Why is sorry so often the hardest word?
It is funny that so many very young children seem to find it
hard to say sorry and even adults can acquire a reputation for being stubborn
and refusing to admit their mistakes. Of course, children often present ‘challenging
behaviour’ and we need to find ways to work around this and still achieve the
desired outcome. Often they will give someone a quick hug rather than a formal
apology. As adults we need to learn to work with our pride. Pride can be
inherited in our genes or cultivated within individual families or societies
yet all too often it acts as barrier and can keep us prisoner within
undesirable situations in fact, pride can exacerbate bad situations.
In order to apologise and actually mean it takes maturity
and humility. Young children usually apologise as directed until they begin to
learn what an apology really signifies, quite often using ‘sorry’ in a flippant
manner without meaning it; to be genuinely apologetic we need to understand
cause and effect. The hardest people to apologise to are usually those we are
closest to and the more hurt we have caused the harder the apology becomes,
especially when an array of agendas come into play.
One of the problems facing most of us is the tendency to be
a little self-centred. Stopping to think of the other person’s point of view
during an altercation can prevent a situation from becoming out of hand and enables
agreement therefore avoiding the need for an apology. Problems often arise if
we have fixed views or expectations and remain inflexible when others act in a
way that we disapprove of or cause us to feel ‘let down.’ Sadly it is often simply
a question of not being empathetic towards others and instead of discussion
leading to compromise there is upset, hurt and discord.

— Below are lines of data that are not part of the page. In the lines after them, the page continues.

(* ===== verification/Chart.v ===== *)
(** * Chart: drawChart (src/script.js, lines 221-259)

    drawChart maps the category percentages to the parts of an SVG bar
    chart on a fixed canvas ([w = 600], [h = 240], [pad = 32]): two
    axes, a dashed guide line at 50%, and for each category a bar, a
    label under it (the first word of the title) and its percentage
    above it.  The canvas is a record so that the geometry lemmas hold
    for every canvas; [chart_canvas] holds the constants of the source.
    The two colours come from CSS variables read with
    [getComputedStyle]; they are the section variables [grid_color] and
    [blue_color].  The model produces the parts as data ([svg_part]);
    the serialisation of a part to markup is not modelled.

    Coordinates are exact rationals.  For an empty list of categories
    the source computes [barW = Infinity] and [gap = NaN], but only
    inside the [forEach] over the bars, which then does nothing: the
    model (where a division by 0 gives 0) draws the same three lines.

    The theorems: the vertical mapping sends 0% to the baseline and
    100% to the top of the plot, bars of percentages in [[0, 100]] stay
    inside the plot area, bars are evenly spaced, centred in their
    slots and never overlap, and the guide line is at mid-height. *)

From S2P Require Import Prelude JsBuiltins Catalog Scoring.

(** The drawing surface: [const w = 600, h = 240, pad = 32] (line 224). *)
Record canvas := mkCanvas { cw : Q; ch : Q; cpad : Q }.

Definition chart_canvas : canvas := mkCanvas 600 240 32.

(** The parts pushed into [parts]. *)
Inductive svg_part :=
  | SvgLine (x1 y1 x2 y2 : Q) (stroke : string) (dasharray : option string)
  | SvgRect (x y width height : Q) (fill : string) (tooltip : string)
  | SvgText (x y : Q) (content : string).

(** A bar's rectangle. *)
Record rect := mkRect { rx : Q; ry : Q; rwidth : Q; rheight : Q }.

(** [b.title.split(" ")[0]]: [split] always returns at least one piece. *)
Definition first_word (s : string) : string :=
  match js_split " " s with
  | w :: _ => w
  | [] => ""
  end.

Section Geometry.
Context (cv : canvas).

(** Lines 228-233. *)
Definition maxY : Q := 100.

Definition bar_slot (n : nat) : Q := (cw cv - 2 * cpad cv) / ℚ n.

Definition barW (n : nat) : Q := (cw cv - 2 * cpad cv) / ℚ n * (7 # 10).

Definition gap (n : nat) : Q := ((cw cv - 2 * cpad cv) / ℚ n) - barW n.

Definition xMap (n i : nat) : Q := cpad cv + ℚ i * (barW n + gap n) + gap n / 2.

Definition yMap (v : Q) : Q := ch cv - cpad cv - (v / maxY) * (ch cv - 2 * cpad cv).

(** Lines 245-247: the bar of the [i]-th of [n] categories. *)
Definition bar_rect (n i : nat) (pct : Q) : rect :=
  let x := xMap n i in
  let y := yMap pct in
  mkRect x y (barW n) ((ch cv - cpad cv) - y).
End Geometry.

Section Draw.
Context (grid_color blue_color : string).

(** Lines 238-241: the two axes and the dashed 50% line. *)
Definition chart_axes (cv : canvas) : list svg_part :=
  [SvgLine (cpad cv) (ch cv - cpad cv) (cw cv - cpad cv) (ch cv - cpad cv) "#475569" None;
   SvgLine (cpad cv) (cpad cv) (cpad cv) (ch cv - cpad cv) "#475569" None;
   SvgLine (cpad cv) (yMap cv 50) (cw cv - cpad cv) (yMap cv 50) grid_color (Some "4 3")].

(** Lines 244-256: the body of [bars.forEach((b, i) => ...)]. *)
Definition bar_parts (cv : canvas) (n i : nat) (b : cat_pct) : list svg_part :=
  let r := bar_rect cv n i (cp_pct b) in
  [SvgRect (rx r) (ry r) (rwidth r) (rheight r) blue_color
     (cp_title b +:+ ": " +:+ js_toFixed0 (cp_pct b) +:+ "%");
   SvgText (rx r + rwidth r / 2) (ch cv - cpad cv + 14) (first_word (cp_title b));
   SvgText (rx r + rwidth r / 2) (ry r - 4) (js_toFixed0 (cp_pct b) +:+ "%")].

Definition drawChart_on (cv : canvas) (s : scores) : list svg_part :=
  let bars := categoryPercents s in
  chart_axes cv ++ concat (imap (bar_parts cv (length bars)) bars).

(** drawChart, on the canvas of the source. *)
Definition drawChart (s : scores) : list svg_part := drawChart_on chart_canvas s.
End Draw.

(** ** Geometry *)

Section Lemmas.
Context (cv : canvas).

(** A canvas whose padding leaves room to draw. *)
Definition valid_canvas : Prop := 2 * cpad cv < cw cv /\ 2 * cpad cv < ch cv /\ 0 <= cpad cv.

Lemma barW_slot n : barW cv n == bar_slot cv n * (7 # 10).
Proof. reflexivity. Qed.

Lemma gap_slot n : gap cv n == bar_slot cv n * (3 # 10).
Proof. unfold gap, barW, bar_slot. ring. Qed.

Lemma xMap_slot n i : xMap cv n i == cpad cv + (ℚ i + (3 # 20)) * bar_slot cv n.
Proof. unfold xMap. rewrite barW_slot, gap_slot. field. Qed.

Lemma slot_times_n n : (0 < n)%nat -> ℚ n * bar_slot cv n == cw cv - 2 * cpad cv.
Proof.
  intros Hn. unfold bar_slot. field. pose proof (Q_of_nat_pos n Hn) as H.
  intros E. rewrite E in H. discriminate.
Qed.

Lemma slot_pos n : (0 < n)%nat -> valid_canvas -> 0 < bar_slot cv n.
Proof.
  intros Hn (Hw & _ & _). unfold bar_slot. apply Qlt_shift_div_l; [by apply Q_of_nat_pos|].
  lra.
Qed.

Lemma bar_height n i pct :
  rheight (bar_rect cv n i pct) == pct / 100 * (ch cv - 2 * cpad cv).
Proof. unfold bar_rect, yMap, maxY. simpl. ring. Qed.

(** The bar of a percentage in [[0, 100]] stays in the plot area. *)
Lemma bar_rect_inside n i pct :
  valid_canvas -> (i < n)%nat -> 0 <= pct <= 100 ->
  let r := bar_rect cv n i pct in
  cpad cv <= rx r /\ rx r + rwidth r <= cw cv - cpad cv /\
  cpad cv <= ry r /\ ry r + rheight r == ch cv - cpad cv /\
  0 <= rheight r <= ch cv - 2 * cpad cv.
Proof.
  intros Hcv Hi Hp r. pose proof (slot_pos n ltac:(lia) Hcv) as Hs.
  pose proof (slot_times_n n ltac:(lia)) as Hn.
  assert (Hi' : ℚ i + 1 <= ℚ n).
  { change 1 with (ℚ 1). rewrite <- Q_of_nat_add. apply Q_of_nat_le. lia. }
  assert (Hle : (ℚ i + 1) * bar_slot cv n <= ℚ n * bar_slot cv n)
    by (apply Qmult_le_compat_r; lra).
  pose proof (Q_of_nat_nonneg i) as Hi0.
  assert (H0 : 0 <= ℚ i * bar_slot cv n) by (apply Qmult_le_0_compat; lra).
  destruct Hcv as (Hw & Hh & Hpad).
  assert (Hpct : 0 <= pct / 100 * (ch cv - 2 * cpad cv) <= ch cv - 2 * cpad cv).
  { split; [apply Qmult_le_0_compat; qlra|].
    rewrite <- (Qmult_1_l (ch cv - 2 * cpad cv)) at 2.
    apply Qmult_le_compat_r; qlra. }
  subst r. rewrite bar_height. unfold bar_rect. cbn [rx ry rwidth].
  rewrite xMap_slot, barW_slot. unfold yMap, maxY. qlra.
Qed.
End Lemmas.

(** ** Properties of drawChart *)

(** C24 (roundtrip).  The vertical mapping sends 0% to the baseline
    [h - pad] and 100% to the top of the plot [pad], so a 0% bar has
    height 0 and a 100% bar the full plot height; the 50% guide line is
    at mid-height; and on a canvas with a plot of non-zero height the
    percentage is recovered from the mapped coordinate. *)
Theorem yMap_roundtrip cv n i :
  yMap cv 0 == ch cv - cpad cv /\ yMap cv 100 == cpad cv /\
  rheight (bar_rect cv n i 0) == 0 /\
  rheight (bar_rect cv n i 100) == ch cv - 2 * cpad cv /\
  yMap cv 50 == ch cv / 2 /\
  (forall v, ~ ch cv - 2 * cpad cv == 0 ->
     (ch cv - cpad cv - yMap cv v) / (ch cv - 2 * cpad cv) * maxY == v).
Proof.
  rewrite !bar_height. unfold yMap, maxY.
  split; [qlra|split; [qlra|split; [qlra|split; [qlra|split; [qlra|]]]]].
  intros v Hne. field. done.
Qed.

Lemma bar_parts_rect cv b n i cp x y w h fill tip :
  SvgRect x y w h fill tip ∈ bar_parts b cv n i cp ->
  bar_rect cv n i (cp_pct cp) = mkRect x y w h.
Proof.
  unfold bar_parts. cbv zeta. set (r := bar_rect cv n i (cp_pct cp)). intros Hin.
  apply elem_of_cons in Hin as [Hin|Hin].
  - injection Hin as -> -> -> -> _ _. reflexivity.
  - apply elem_of_cons in Hin as [Hin|Hin]; [discriminate|].
    apply elem_of_cons in Hin as [Hin|Hin]; [discriminate|]. inversion Hin.
Qed.

(** C15 (safety).  For every catalog and every state, every bar that
    drawChart draws on the source's canvas lies inside the plot area:
    between the axes horizontally ([32 <= x], [x + width <= 568]), with
    its bottom on the baseline ([y + height = 208]) and its top at or
    below the top of the plot ([32 <= y]). *)
Theorem drawChart_bars_inside g b cats st x y w h fill tip :
  SvgRect x y w h fill tip ∈ drawChart g b (computeScores cats st) ->
  32 <= x /\ x + w <= 568 /\ 32 <= y /\ y + h == 208 /\ 0 <= h <= 176.
Proof.
  unfold drawChart, drawChart_on. intros Hin. apply elem_of_app in Hin as [Hin|Hin].
  { repeat (apply elem_of_cons in Hin as [Hin|Hin]; [discriminate Hin|]). inversion Hin. }
  apply elem_of_concat_imap in Hin as (i & cp & Hi & Hin).
  apply bar_parts_rect in Hin.
  pose proof (proj1 (Forall_lookup _ _) (categoryPercents_bounds cats st) i cp Hi) as Hp.
  apply lookup_lt_Some in Hi.
  destruct (bar_rect_inside chart_canvas _ i (cp_pct cp)
              ltac:(unfold valid_canvas; simpl; qlra) Hi Hp) as (H1 & H2 & H3 & H4 & H5).
  rewrite Hin in H1, H2, H3, H4, H5. simpl in *. qlra.
Qed.

(** C25 (safety).  On a valid canvas the bars are evenly spaced and
    never overlap: a later bar starts strictly after an earlier one
    ends, consecutive bars are one slot [(w - 2 pad) / n] apart, and
    each bar is centred in its slot. *)
Theorem bars_evenly_spaced cv n i j p q :
  valid_canvas cv -> (i < j)%nat -> (j < n)%nat ->
  rx (bar_rect cv n i p) + rwidth (bar_rect cv n i p) < rx (bar_rect cv n j q) /\
  rx (bar_rect cv n j q) - rx (bar_rect cv n i p) == (ℚ j - ℚ i) * bar_slot cv n /\
  rx (bar_rect cv n i p) + rwidth (bar_rect cv n i p) / 2 ==
    cpad cv + (ℚ i + (1 # 2)) * bar_slot cv n.
Proof.
  intros Hcv Hij Hjn. pose proof (slot_pos cv n ltac:(lia) Hcv) as Hs.
  unfold bar_rect. cbn [rx rwidth]. rewrite !xMap_slot, barW_slot.
  assert (Hji : ℚ i + 1 <= ℚ j).
  { change 1 with (ℚ 1). rewrite <- Q_of_nat_add. apply Q_of_nat_le. lia. }
  assert (Hle : (ℚ i + 1) * bar_slot cv n <= ℚ j * bar_slot cv n)
    by (apply Qmult_le_compat_r; lra).
  split; [|split].
  - nra.
  - ring.
  - field.
Qed.

Lemma bar_parts_length b cv n i cp : length (bar_parts b cv n i cp) = 3%nat.
Proof. reflexivity. Qed.


(** ** Witnesses *)

Lemma yMap_roundtrip_witness :
  yMap chart_canvas 50 == 120 /\
  (ch chart_canvas - cpad chart_canvas - yMap chart_canvas 37) /
    (ch chart_canvas - 2 * cpad chart_canvas) * maxY == 37.
Proof.
  destruct (yMap_roundtrip chart_canvas 6 0) as (_ & _ & _ & _ & H50 & Hv).
  split; [rewrite H50; reflexivity|apply Hv; vm_compute; discriminate].
Defined.

(** The first bar of [sample_state] (SEO Basics at 100/7 %). *)
Lemma drawChart_bars_inside_witness :
  let x := 706060800 # 15552000 in let y := 128000 # 700 in
  let w := 3752 # 60 in let h := 17600 # 700 in
  drawChart "grid" "blue" (computeScores categories sample_state) !! 3%nat =
    Some (SvgRect x y w h "blue" "SEO Basics: 14%") /\
  32 <= x /\ x + w <= 568 /\ 32 <= y /\ y + h == 208 /\ 0 <= h <= 176.
Proof.
  intros x y w h. assert (Hl : drawChart "grid" "blue" (computeScores categories sample_state)
                                 !! 3%nat = Some (SvgRect x y w h "blue" "SEO Basics: 14%"))
    by (vm_compute; reflexivity).
  split; [exact Hl|].
  apply (drawChart_bars_inside "grid" "blue" categories sample_state _ _ _ _ "blue"
           "SEO Basics: 14%").
  apply list_elem_of_lookup. by exists 3%nat.
Defined.

Lemma bars_evenly_spaced_witness :
  valid_canvas chart_canvas /\
  rx (bar_rect chart_canvas 6 0 (100 / 7)) + rwidth (bar_rect chart_canvas 6 0 (100 / 7)) <
    rx (bar_rect chart_canvas 6 1 0).
Proof.
  assert (Hv : valid_canvas chart_canvas) by (unfold valid_canvas; simpl; qlra).
  split; [exact Hv|].
  apply (bars_evenly_spaced chart_canvas 6 0 1 (100 / 7) 0 Hv); lia.
Defined.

People who always need to be right either have too great a
sense of their own importance or a lack of self confidence that creates a
bullying attitude- they may ‘walk over’ other people’s opinions. A refusal to
apologise on principal can be a sign of immaturity although there are cases
where a person may not need to apologise. Sometimes apology can be a good
tactical move if it calms a potentially explosive situation without anyone
losing face.
The hardest thing is to apologise to yourself when you let
yourself down! There are many occasions when we need to forgive ourselves
before we are able to forgive others. If you do not forgive yourself you will
carry the weight of your wrong doings and this will hold you back. Likewise,
you should stop being judgemental and hard on yourself. Weakness is a part of
our human make up and we need to accept the good with the bad to keep moving
forwards.
A useful guide in any situation is to consider how you feel
about something. If you are feeling bad the probability is that you are in the
wrong and an apology is due. Be honest and be discerning; it will help you to
get along well with others and help you to progress in a positive direction.
Sorry shouldn’t be a hard word, it should be helpful word
used to express true remorse and release its healing qualities.